What Makes Racial Diversity Work in Higher Education: Academic Leaders Present Successful Policies and Strategies is a volume of 17 widely diverse chapters that in combination seek to establish the case for diversity, illuminate some of the challenges, present successful models, and highlight different approaches based on historical and institutional context. The book also seeks to present the efforts and personal narratives of some of the exemplary and long-time practitioners in the field. Kirwan and Hale set the stage for the chapters that follow by bringing both an historical and educational focus to the imperative of diversity. Hale's reflections on the erratic course of dealing with race in higher education and the inadequacy of simply providing access are themes that permeate the other chapters as well.

The core of the book focuses on practices that impact student success with interesting and potentially useful descriptions of a variety of programmatic initiatives.

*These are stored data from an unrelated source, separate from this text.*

(* ===== verification/NetworkConfig.v ===== *)
(** * The configuration of a network (misc/network/networkconfig.h, .cpp; url.cpp)

    What an operator publishes as fsd-configuration.json: how it is read, and
    the rules for connecting again after a lost connection: the delay before an
    attempt and the callsign of an attempt.  The members of the class are in
    [FsdTypes].  QUrl and [std::pow] are parameters. *)

From S2P Require Export FsdTypes.

Open Scope Z_scope.

(** ** URLs (misc/network/url.h, .cpp) *)

(** The components of a QUrl; the port is -1 when there is none. *)
Record QUrl := mkQUrl {
  q_scheme : QString; q_host : QString; q_port : Z; q_path : QString; q_query : QString;
  q_fragment : QString }.
Class QtUrl := { qt_url : QString -> QUrl }.

Record CUrl := mkUrl {
  m_scheme : QString; m_host : QString; m_port : Z; m_path : QString; m_query : QString;
  m_fragment : QString }.

(** [QString::replace] of a string, from left to right without overlap. *)
Fixpoint replaceWith (fuel : nat) (s before after : QString) : QString :=
  match fuel, s with
  | O, _ | _, [] => s
  | S fuel, c :: s' =>
      if startsWith s before && negb (isEmpty before)
      then after ++ replaceWith fuel (drop (length before) s) before after
      else c :: replaceWith fuel s' before after
  end.
Definition replaceAll (s before after : QString) : QString := replaceWith (length s) s before after.

Section url.
Context `{QtConv, U : QtUrl}.

Definition stripQueryString (query : QString) : QString :=
  let q := trimmed query in
  let q := if startsWith q (lit "?") || startsWith q (lit "&") then mid q 1 else q in
  if endsWith q (lit "?") || endsWith q (lit "&") then left q (length q - 1) else q.

Definition protocolToDefaultPort (protocol : QString) : Z :=
  let p := qt_toLower (trimmed protocol) in
  if eqs p "ftp" then 20 else if eqs p "https" then 443 else if eqs p "http" then 80 else -1.
Definition isDefaultPort (protocol : QString) (port : Z) : bool :=
  let p := protocolToDefaultPort protocol in if p <? 0 then false else port =? p.

Definition setQUrl (url : QUrl) : CUrl :=
  mkUrl (replaceAll (qt_toLower (trimmed (q_scheme url))) (lit "://") []) (trimmed (q_host url))
    (q_port url) (simplified (q_path url)) (stripQueryString (q_query url)) (q_fragment url).

(** The slashes are merged in what stands before the path or the fragment, too. *)
Definition getFullUrl (u : CUrl) : QString :=
  if isEmpty (m_host u) then []
  else
    let qn := m_host u in
    let qn := if negb (isDefaultPort (m_scheme u) (m_port u)) && (0 <=? m_port u)
              then qn ++ lit ":" ++ qt_number (m_port u) else qn in
    let qn := if negb (isEmpty (m_path u)) then replaceAll (qn ++ lit "/" ++ m_path u) (lit "//") (lit "/")
              else qn in
    let qn := if negb (isEmpty (m_fragment u))
              then replaceAll (qn ++ lit "#" ++ m_fragment u) (lit "//") (lit "/") else qn in
    let qn := if negb (isEmpty (m_query u)) then qn ++ lit "?" ++ m_query u else qn in
    if negb (isEmpty (m_scheme u)) then m_scheme u ++ lit "://" ++ qn else qn.

(** A URL that is set from a text and read back as one. *)
Definition setFullUrl (fullUrl : QString) : QString := getFullUrl (setQUrl (qt_url fullUrl)).
End url.

(** ** Reading the file *)

Section config.
Context `{QtConv, U : QtUrl}.

(** A URL is set when the member is a string that is not empty. *)
Definition urlMember (v : option QJsonValue) : QString :=
  match v with Some (JString s) => if isEmpty s then [] else setFullUrl s | _ => [] end.

Definition reconnectFromJson (reconnect : QJsonObject) : ReconnectConfig :=
  let multiplier := doubleOr (f64_of_Z 2) (value (lit "backoff_multiplier") reconnect) in
  mkReconnect (boolOr false (value (lit "enabled") reconnect))
    (Z.max 0 (intOr 0 (value (lit "max_attempts") reconnect)))
    (Z.max 0 (intOr 5 (value (lit "initial_delay_sec") reconnect)))
    (if SFltb multiplier (f64_of_Z 1) then f64_of_Z 1 else multiplier)
    (Z.max 0 (intOr 60 (value (lit "max_delay_sec") reconnect)))
    (boolOr false (value (lit "append_attempt_to_callsign") reconnect)).

Definition flagsFromJson (fsd : QJsonObject) : ConfigFlags :=
  let pair k := toObject (value (lit k) fsd) in
  mkConfigFlags (boolOr true (value (lit "send") (pair "aircraft_parts")))
    (boolOr true (value (lit "receive") (pair "aircraft_parts")))
    (boolOr false (value (lit "send") (pair "interim_positions")))
    (boolOr false (value (lit "receive") (pair "interim_positions")))
    (boolOr true (value (lit "send") (pair "gnd_flag")))
    (boolOr true (value (lit "receive") (pair "gnd_flag")))
    (boolOr false (value (lit "send_visual_positions") fsd))
    (boolOr false (value (lit "send_fpl_icao_equipment") fsd))
    (boolOr false (value (lit "receive_euroscope_simdata") fsd))
    (boolOr false (value (lit "force_3_letter_airline_icao") fsd)).

Definition servicesFromJson (json : QJsonObject) : ConfigServices :=
  let net := toObject (value (lit "network") json) in
  let data := toObject (value (lit "data") json) in
  let voice := toObject (value (lit "voice") json) in
  mkConfigServices (stringOr [] (value (lit "description") net)) (intOr 1 (value (lit "version") json))
    (urlMember (value (lit "network_data_url") data)) (urlMember (value (lit "metar_url") data))
    (intOr 120 (value (lit "data_polling_interval_sec") data)) (intOr (-1) (value (lit "max_range_nm") data))
    (boolOr false (value (lit "enabled") voice)) (urlMember (value (lit "api_url") voice))
    (urlMember (value (lit "map_url") voice)).

Definition fromJson (json : QJsonObject) : CNetworkConfig :=
  let net := toObject (value (lit "network") json) in
  let fsd := toObject (value (lit "fsd") json) in
  mkNetworkConfig (stringOr [] (value (lit "name") net)) (urlMember (value (lit "servers_url") fsd))
    (stringOr (lit "classic") (value (lit "protocol") fsd)) (boolOr false (value (lit "challenge") fsd))
    (stringOr (lit "plain") (value (lit "auth") fsd)) (urlMember (value (lit "auth_url") fsd))
    (urlMember (value (lit "load_balancing_url") fsd))
    (stringOr (lit "UTF-8") (value (lit "text_codec") fsd))
    (reconnectFromJson (toObject (value (lit "reconnect") fsd))) (flagsFromJson fsd)
    (servicesFromJson json).

Definition CNetworkConfig_default : CNetworkConfig :=
  mkNetworkConfig [] [] (lit "classic") false (lit "plain") [] [] (lit "UTF-8")
    ReconnectConfig_default ConfigFlags_default ConfigServices_default.
End config.

(** The part of [toFsdSetup] the client reads; the flags for the ground are
    not members of the model of CFsdSetup. *)
Definition toFsdSetup (c : CNetworkConfig) : CFsdSetup :=
  let f := configFlags c in
  mkSetup (m_sendAircraftParts f) (m_receiveAircraftParts f) (m_sendInterimPositions f)
    (m_receiveInterimPositions f) (m_sendVisualPositions f) (m_receiveEuroscopeSimData f)
    (m_sendFplIcaoEquipment f) (m_force3LetterAirlineIcao f) (fsdTextCodec c).

(** ** Connecting again *)

Definition isReconnectEnabled (c : CNetworkConfig) : bool :=
  m_reconnectEnabled (configReconnect c) && (0 <? m_reconnectMaxAttempts (configReconnect c)).
Definition getReconnectMaxAttempts (c : CNetworkConfig) : Z := m_reconnectMaxAttempts (configReconnect c).

(** [std::pow] with an integer exponent; exact where the result is a double. *)
Class CMath := { c_pow : double -> Z -> double }.
Definition pow2 (n : Z) : double := S754_finite false (2 ^ 52) (n - 52).
Class CMathLaws `{CMath} := {
  c_pow_two n : 0 <= n < 1024 -> c_pow (f64_of_Z 2) n = pow2 n
}.

(** [std::min], [std::round], and the conversion to [int], undefined for what
    is no [int]. *)
Definition std_min (a b : double) : double := if SFltb b a then b else a.
Definition std_round (x : double) : option Z :=
  match x with
  | S754_zero _ => Some 0
  | S754_finite s m e =>
      let a := if 0 <=? e then Z.shiftl (Z.pos m) e
               else Z.shiftr (Z.pos m + Z.shiftl 1 (- e - 1)) (- e) in
      Some (if s then - a else a)
  | _ => None
  end.
Definition toIntChecked (x : option Z) : option Z :=
  match x with Some n => if decide (inS 32 n) then Some n else None | None => None end.

Section delay.
Context `{QtConv, M : CMath}.

Definition reconnectDelayMsForAttempt (c : CNetworkConfig) (attempt : Z) : option Z :=
  if attempt <=? 0 then Some 0
  else
    let r := configReconnect c in
    let delaySec := f64_mul (f64_of_Z (m_reconnectInitialDelaySec r))
                      (c_pow (m_reconnectBackoffMultiplier r) (attempt - 1)) in
    let cappedDelaySec := std_min delaySec (f64_of_Z (m_reconnectMaxDelaySec r)) in
    toIntChecked (std_round (f64_mul cappedDelaySec (f64_of_Z 1000))).

Definition reconnectCallsignForAttempt (c : CNetworkConfig) (baseCallsign : QString) (attempt : Z) :
    QString :=
  if negb (m_reconnectAppendAttemptToCallsign (configReconnect c)) || (attempt <=? 0) then baseCallsign
  else baseCallsign ++ qt_number attempt.
End delay.

(** ** The network of the user (misc/network/network.h, .cpp) *)

Record CNetwork := mkNetwork {
  net_config : CNetworkConfig; m_isConfigLoaded : bool; m_userReconnectExplicit : bool;
  m_userReconnectEnabled : bool }.
Definition hasLoadedConfig (n : CNetwork) : bool := m_isConfigLoaded n || config_isValid (net_config n).
Definition isReconnectSupported (n : CNetwork) : bool := isReconnectEnabled (net_config n).
Definition getUserReconnectEnabled (n : CNetwork) : bool :=
  if negb (isReconnectSupported n) then false
  else if negb (m_userReconnectExplicit n) then true else m_userReconnectEnabled n.
Definition setUserReconnectEnabled (enabled : bool) (n : CNetwork) : CNetwork :=
  mkNetwork (net_config n) (m_isConfigLoaded n) true enabled.
Definition copyUserReconnectPreferenceFrom (other n : CNetwork) : CNetwork :=
  mkNetwork (net_config n) (m_isConfigLoaded n) (m_userReconnectExplicit other)
    (m_userReconnectEnabled other).

(** ** What is read is in order *)

(** The rules for connecting again that the rest of the program works with. *)
Definition reconnectOk (r : ReconnectConfig) : Prop :=
  0 <= m_reconnectMaxAttempts r <= int32_max /\ 0 <= m_reconnectInitialDelaySec r <= int32_max /\
  0 <= m_reconnectMaxDelaySec r <= int32_max /\
  SFltb (m_reconnectBackoffMultiplier r) (f64_of_Z 1) = false.

Lemma intOr_range d v : inS 32 d -> inS 32 (intOr d v).
Proof. intros Hd. unfold intOr. by cases. Qed.

(** Whatever the file holds, missing members, wrong types and negative numbers
    included, the rules that are read from it are in order. *)
Theorem fromJson_reconnect_ok `{QtConv, U : QtUrl} json : reconnectOk (configReconnect (fromJson json)).
Proof.
  unfold fromJson, reconnectFromJson. simpl. set (r := toObject _).
  assert (Hi : forall d k, inS 32 d -> 0 <= Z.max 0 (intOr d (value (lit k) r)) <= int32_max).
  { intros d k Hd. apply (intOr_range d (value (lit k) r)) in Hd. unfold inS, int32_max in *. lia. }
  split_and!; simpl; try (apply Hi; unfold inS; lia).
  match goal with |- context [if ?b then _ else _] => destruct b eqn:E end; [reflexivity | exact E].
Qed.

(** *** Delays *)

(** With the documented defaults (five seconds, doubled for every attempt, at
    most a minute) the delays are 5, 10, 20, 40 and then 60 seconds. *)
Definition defaultDelays (n : Z) : bool :=
  let r := ReconnectConfig_default in
  let delaySec := f64_mul (f64_of_Z (m_reconnectInitialDelaySec r)) (pow2 (n - 1)) in
  bool_decide (toIntChecked (std_round (f64_mul (std_min delaySec (f64_of_Z (m_reconnectMaxDelaySec r)))
                                          (f64_of_Z 1000)))
               = Some (1000 * Z.min (5 * 2 ^ (n - 1)) 60)).
Lemma defaultDelays_all n : 1 <= n <= 1024 -> defaultDelays n = true.
Proof.
  intros Hn. apply (Zrange_forall_spec 1 1024 defaultDelays); [vm_compute; reflexivity | lia].
Qed.

(** The delays of the default configuration: five seconds, doubled with each
    attempt, at most a minute. *)
Theorem default_delays `{CMathLaws} c n :
  configReconnect c = ReconnectConfig_default -> 1 <= n <= 1024 ->
  reconnectDelayMsForAttempt c n = Some (1000 * Z.min (5 * 2 ^ (n - 1)) 60).
Proof.
  intros Hc Hn. unfold reconnectDelayMsForAttempt. rewrite Hc.
  destruct (Z.leb_spec n 0) as [|_]; [lia|].
  change (m_reconnectBackoffMultiplier ReconnectConfig_default) with (f64_of_Z 2).
  rewrite c_pow_two by lia. pose proof (defaultDelays_all n Hn) as Hd.
  by apply bool_decide_eq_true in Hd.
Qed.

(** A concrete power: repeated multiplication. *)
#[export] Instance refMath : CMath :=
  {| c_pow x n := Z.iter n (fun y => f64_mul y x) (f64_of_Z 1) |}.

(** The cap of the file is not bounded: with a large one the milliseconds are no
    [int], and the conversion is undefined. *)
Example delay_overflow :
  let r := mkReconnect true 3 3000000 (f64_of_Z 2) 3000000 false in
  reconnectDelayMsForAttempt (mkNetworkConfig [] [] [] false [] [] [] [] r ConfigFlags_default
    ConfigServices_default) 1 = None.
Proof. vm_compute. reflexivity. Qed.

(** *** Callsigns *)

(** The attempts of one base callsign have different callsigns. *)
Theorem reconnect_callsigns_differ `{QtConvLaws} c base m n :
  m_reconnectAppendAttemptToCallsign (configReconnect c) = true ->
  0 <= m <= int32_max -> 0 <= n <= int32_max ->
  reconnectCallsignForAttempt c base m = reconnectCallsignForAttempt c base n -> m = n.
Proof.
  intros Ha Hm Hn. unfold reconnectCallsignForAttempt. rewrite Ha. simpl.
  assert (Hne : forall k, base <> base ++ qt_number k).
  { intros k Hk. rewrite <- (app_nil_r base) in Hk at 1. apply app_inv_head in Hk.
    symmetry in Hk. by apply qt_number_nonempty in Hk. }
  destruct (Z.leb_spec m 0), (Z.leb_spec n 0); intros E; try lia; try (by apply Hne in E);
    try (by symmetry in E; apply Hne in E).
  apply app_inv_head, (f_equal toInt) in E.
  rewrite !toInt_number in E by (unfold inS, int32_max in *; lia). exact E.
Qed.

Lemma default_delays_witness :
  let L := {| c_pow x n := pow2 n |} in
  map (reconnectDelayMsForAttempt CNetworkConfig_default) [1; 2; 3; 4; 5; 6]
  = map Some [5000; 10000; 20000; 40000; 60000; 60000].
Proof.
  intros L. assert (LL : CMathLaws) by (split; intros; reflexivity).
  assert (E : forall n, 1 <= n <= 1024 ->
            reconnectDelayMsForAttempt CNetworkConfig_default n = Some (1000 * Z.min (5 * 2 ^ (n - 1)) 60))
    by (intros n Hn; exact (default_delays CNetworkConfig_default n eq_refl Hn)).
  simpl map. rewrite !E by lia. reflexivity.
Defined.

Clarence Williams describes the history and efforts to bring diversity to MIT, noting some of the apparent successes and failures. Antoinette Miranda provides a personal perspective on engaging diversity efforts in the School of Education at Ohio State while Mac Williams describes institution-wide approaches, also at Ohio State. Ric Turner, using data as well as program descriptions, highlights the student success focus at the University of Virginia where the graduation rate for African American students was, at the time, 87%. Lee Jones describes the development of a multicultural student services office including an outline for a retention plan at Washington State University.

Three chapters focus on the principles associated with student success that provide the foundation for many of these programs. Freeman Hrabowski brings his considerable experience and perspective to the lessons learned on achieving success for underrepresented students of color especially in math and science. Joann Moody's chapter is the sole chapter focusing on graduate student success and brings together, in a nice summary, the principles she has developed for working with graduate students of color, also in the sciences. Samuel Betances summarizes the role of (presumably) white faculty in "How To Become An Outstanding educator of Hispanic and African American First-Generation College Students."

A result of reading these disparate chapters on student success, is that the principles of good practice for underrepresented students are clearly aligned to fundamentals of excellence in education: high expectations, belief in students' capacity, mentoring and other supports, and institutional commitment to student success. However, because so many of the chapters focus on programmatic initiatives concerned with student success, there is a risk that the [End Page 581] reader will assume that the answer to best practices for diversity rests on program development. A careful reading of a the cumulative message of this text suggests, rather, that while programs focusing on different aspects of diversity will be important, they need to be understood in the context of institutionally-driven approaches that are linked to mission, leadership, diversity at all levels, institutional planning, and evaluation.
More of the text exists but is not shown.